Exercise requirements: In the entries that follow, the line with "and [NUMERIC] values" opens the range and the line with "user_agent : option string;" closes it; repeat that range exactly, both lines included.

Dataset entries:
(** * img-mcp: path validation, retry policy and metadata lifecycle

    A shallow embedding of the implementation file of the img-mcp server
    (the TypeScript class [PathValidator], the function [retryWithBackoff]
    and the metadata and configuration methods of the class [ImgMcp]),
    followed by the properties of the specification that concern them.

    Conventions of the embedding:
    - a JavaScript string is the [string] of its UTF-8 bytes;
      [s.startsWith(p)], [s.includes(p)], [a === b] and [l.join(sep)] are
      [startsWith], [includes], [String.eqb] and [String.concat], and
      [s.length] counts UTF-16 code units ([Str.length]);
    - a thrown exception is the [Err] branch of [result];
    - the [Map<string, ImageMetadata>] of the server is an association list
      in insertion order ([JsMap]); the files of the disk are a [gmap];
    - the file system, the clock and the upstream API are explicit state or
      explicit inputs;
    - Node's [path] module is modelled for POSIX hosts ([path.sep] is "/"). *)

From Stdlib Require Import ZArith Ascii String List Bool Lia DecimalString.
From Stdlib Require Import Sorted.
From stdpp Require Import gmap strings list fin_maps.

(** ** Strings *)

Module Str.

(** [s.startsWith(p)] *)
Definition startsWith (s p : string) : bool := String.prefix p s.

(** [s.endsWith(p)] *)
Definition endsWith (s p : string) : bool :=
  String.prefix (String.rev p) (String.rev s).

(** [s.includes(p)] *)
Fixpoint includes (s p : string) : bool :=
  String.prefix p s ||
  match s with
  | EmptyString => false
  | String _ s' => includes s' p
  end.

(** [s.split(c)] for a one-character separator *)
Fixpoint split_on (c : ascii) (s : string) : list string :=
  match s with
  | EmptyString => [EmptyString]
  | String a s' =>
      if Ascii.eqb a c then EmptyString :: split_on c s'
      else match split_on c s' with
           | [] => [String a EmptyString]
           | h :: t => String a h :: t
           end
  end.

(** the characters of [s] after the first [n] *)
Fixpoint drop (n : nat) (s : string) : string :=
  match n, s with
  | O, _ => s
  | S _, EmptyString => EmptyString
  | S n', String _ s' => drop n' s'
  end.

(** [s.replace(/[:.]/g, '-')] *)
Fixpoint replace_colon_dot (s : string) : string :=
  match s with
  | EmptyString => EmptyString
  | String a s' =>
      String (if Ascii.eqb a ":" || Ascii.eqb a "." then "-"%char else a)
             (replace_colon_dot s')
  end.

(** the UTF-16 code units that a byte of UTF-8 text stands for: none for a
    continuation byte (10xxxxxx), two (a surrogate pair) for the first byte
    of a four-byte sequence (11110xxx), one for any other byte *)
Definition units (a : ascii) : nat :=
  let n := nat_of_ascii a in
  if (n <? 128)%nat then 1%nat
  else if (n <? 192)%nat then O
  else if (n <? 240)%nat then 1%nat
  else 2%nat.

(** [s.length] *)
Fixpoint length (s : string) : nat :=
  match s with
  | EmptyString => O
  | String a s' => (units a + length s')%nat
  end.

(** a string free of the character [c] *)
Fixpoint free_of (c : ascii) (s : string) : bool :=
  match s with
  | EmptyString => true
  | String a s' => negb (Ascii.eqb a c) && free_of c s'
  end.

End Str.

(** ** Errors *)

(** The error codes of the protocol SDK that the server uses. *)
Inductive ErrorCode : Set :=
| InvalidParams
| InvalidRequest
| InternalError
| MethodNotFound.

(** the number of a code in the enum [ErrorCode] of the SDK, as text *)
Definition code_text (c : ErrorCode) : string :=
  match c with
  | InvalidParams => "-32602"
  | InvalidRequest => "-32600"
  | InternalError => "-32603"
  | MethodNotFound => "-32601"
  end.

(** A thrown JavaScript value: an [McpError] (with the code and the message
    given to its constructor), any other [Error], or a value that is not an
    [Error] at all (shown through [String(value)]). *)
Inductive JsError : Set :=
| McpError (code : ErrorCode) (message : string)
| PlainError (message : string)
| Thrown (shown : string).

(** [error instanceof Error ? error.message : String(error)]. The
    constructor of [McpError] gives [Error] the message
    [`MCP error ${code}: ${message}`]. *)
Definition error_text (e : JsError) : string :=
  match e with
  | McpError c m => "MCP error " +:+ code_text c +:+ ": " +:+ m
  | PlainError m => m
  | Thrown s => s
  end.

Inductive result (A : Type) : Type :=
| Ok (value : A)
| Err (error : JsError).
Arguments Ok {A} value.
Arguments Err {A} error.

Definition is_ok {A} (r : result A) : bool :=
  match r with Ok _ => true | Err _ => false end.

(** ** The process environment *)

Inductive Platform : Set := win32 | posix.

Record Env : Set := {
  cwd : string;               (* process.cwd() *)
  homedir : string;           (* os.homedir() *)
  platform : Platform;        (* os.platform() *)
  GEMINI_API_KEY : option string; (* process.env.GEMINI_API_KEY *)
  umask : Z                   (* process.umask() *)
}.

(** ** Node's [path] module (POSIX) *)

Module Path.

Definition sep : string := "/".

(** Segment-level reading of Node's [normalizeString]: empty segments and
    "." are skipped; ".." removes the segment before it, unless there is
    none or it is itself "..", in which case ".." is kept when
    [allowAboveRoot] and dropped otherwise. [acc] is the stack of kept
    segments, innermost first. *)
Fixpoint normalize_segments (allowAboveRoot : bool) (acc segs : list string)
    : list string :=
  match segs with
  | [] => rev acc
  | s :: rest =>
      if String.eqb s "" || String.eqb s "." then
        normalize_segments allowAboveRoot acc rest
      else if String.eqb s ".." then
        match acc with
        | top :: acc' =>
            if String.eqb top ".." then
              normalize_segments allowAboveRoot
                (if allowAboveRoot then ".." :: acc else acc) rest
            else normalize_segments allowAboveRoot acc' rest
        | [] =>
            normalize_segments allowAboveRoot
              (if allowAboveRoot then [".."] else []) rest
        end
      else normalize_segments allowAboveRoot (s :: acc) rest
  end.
--
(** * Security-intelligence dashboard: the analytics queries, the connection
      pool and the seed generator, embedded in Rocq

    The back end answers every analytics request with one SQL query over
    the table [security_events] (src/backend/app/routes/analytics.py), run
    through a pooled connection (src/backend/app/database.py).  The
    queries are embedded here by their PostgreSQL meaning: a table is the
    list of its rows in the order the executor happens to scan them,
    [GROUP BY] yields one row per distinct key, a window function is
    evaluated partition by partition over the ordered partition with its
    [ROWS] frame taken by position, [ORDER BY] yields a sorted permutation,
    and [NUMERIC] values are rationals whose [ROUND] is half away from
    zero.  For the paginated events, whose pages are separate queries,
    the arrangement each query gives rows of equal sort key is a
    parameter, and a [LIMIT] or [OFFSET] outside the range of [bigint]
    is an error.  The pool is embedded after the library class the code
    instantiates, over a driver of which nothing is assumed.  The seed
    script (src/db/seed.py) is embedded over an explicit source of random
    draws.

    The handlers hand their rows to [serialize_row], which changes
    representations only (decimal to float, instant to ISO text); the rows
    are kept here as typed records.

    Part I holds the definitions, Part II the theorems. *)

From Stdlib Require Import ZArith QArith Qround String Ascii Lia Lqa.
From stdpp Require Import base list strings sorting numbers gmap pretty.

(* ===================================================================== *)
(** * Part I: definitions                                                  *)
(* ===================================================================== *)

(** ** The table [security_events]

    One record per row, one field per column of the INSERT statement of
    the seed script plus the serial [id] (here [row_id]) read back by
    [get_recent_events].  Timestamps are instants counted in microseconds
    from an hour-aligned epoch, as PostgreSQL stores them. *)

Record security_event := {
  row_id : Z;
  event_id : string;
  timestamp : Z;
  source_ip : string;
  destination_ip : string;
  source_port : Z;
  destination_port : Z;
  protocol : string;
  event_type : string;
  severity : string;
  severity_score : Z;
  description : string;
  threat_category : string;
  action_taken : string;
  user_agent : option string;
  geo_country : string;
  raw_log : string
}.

Result of this exercise:
    and [NUMERIC] values are rationals whose [ROUND] is half away from
    zero.  For the paginated events, whose pages are separate queries,
    the arrangement each query gives rows of equal sort key is a
    parameter, and a [LIMIT] or [OFFSET] outside the range of [bigint]
    is an error.  The pool is embedded after the library class the code
    instantiates, over a driver of which nothing is assumed.  The seed
    script (src/db/seed.py) is embedded over an explicit source of random
    draws.

    The handlers hand their rows to [serialize_row], which changes
    representations only (decimal to float, instant to ISO text); the rows
    are kept here as typed records.

    Part I holds the definitions, Part II the theorems. *)

From Stdlib Require Import ZArith QArith Qround String Ascii Lia Lqa.
From stdpp Require Import base list strings sorting numbers gmap pretty.

(* ===================================================================== *)
(** * Part I: definitions                                                  *)
(* ===================================================================== *)

(** ** The table [security_events]

    One record per row, one field per column of the INSERT statement of
    the seed script plus the serial [id] (here [row_id]) read back by
    [get_recent_events].  Timestamps are instants counted in microseconds
    from an hour-aligned epoch, as PostgreSQL stores them. *)

Record security_event := {
  row_id : Z;
  event_id : string;
  timestamp : Z;
  source_ip : string;
  destination_ip : string;
  source_port : Z;
  destination_port : Z;
  protocol : string;
  event_type : string;
  severity : string;
  severity_score : Z;
  description : string;
  threat_category : string;
  action_taken : string;
  user_agent : option string;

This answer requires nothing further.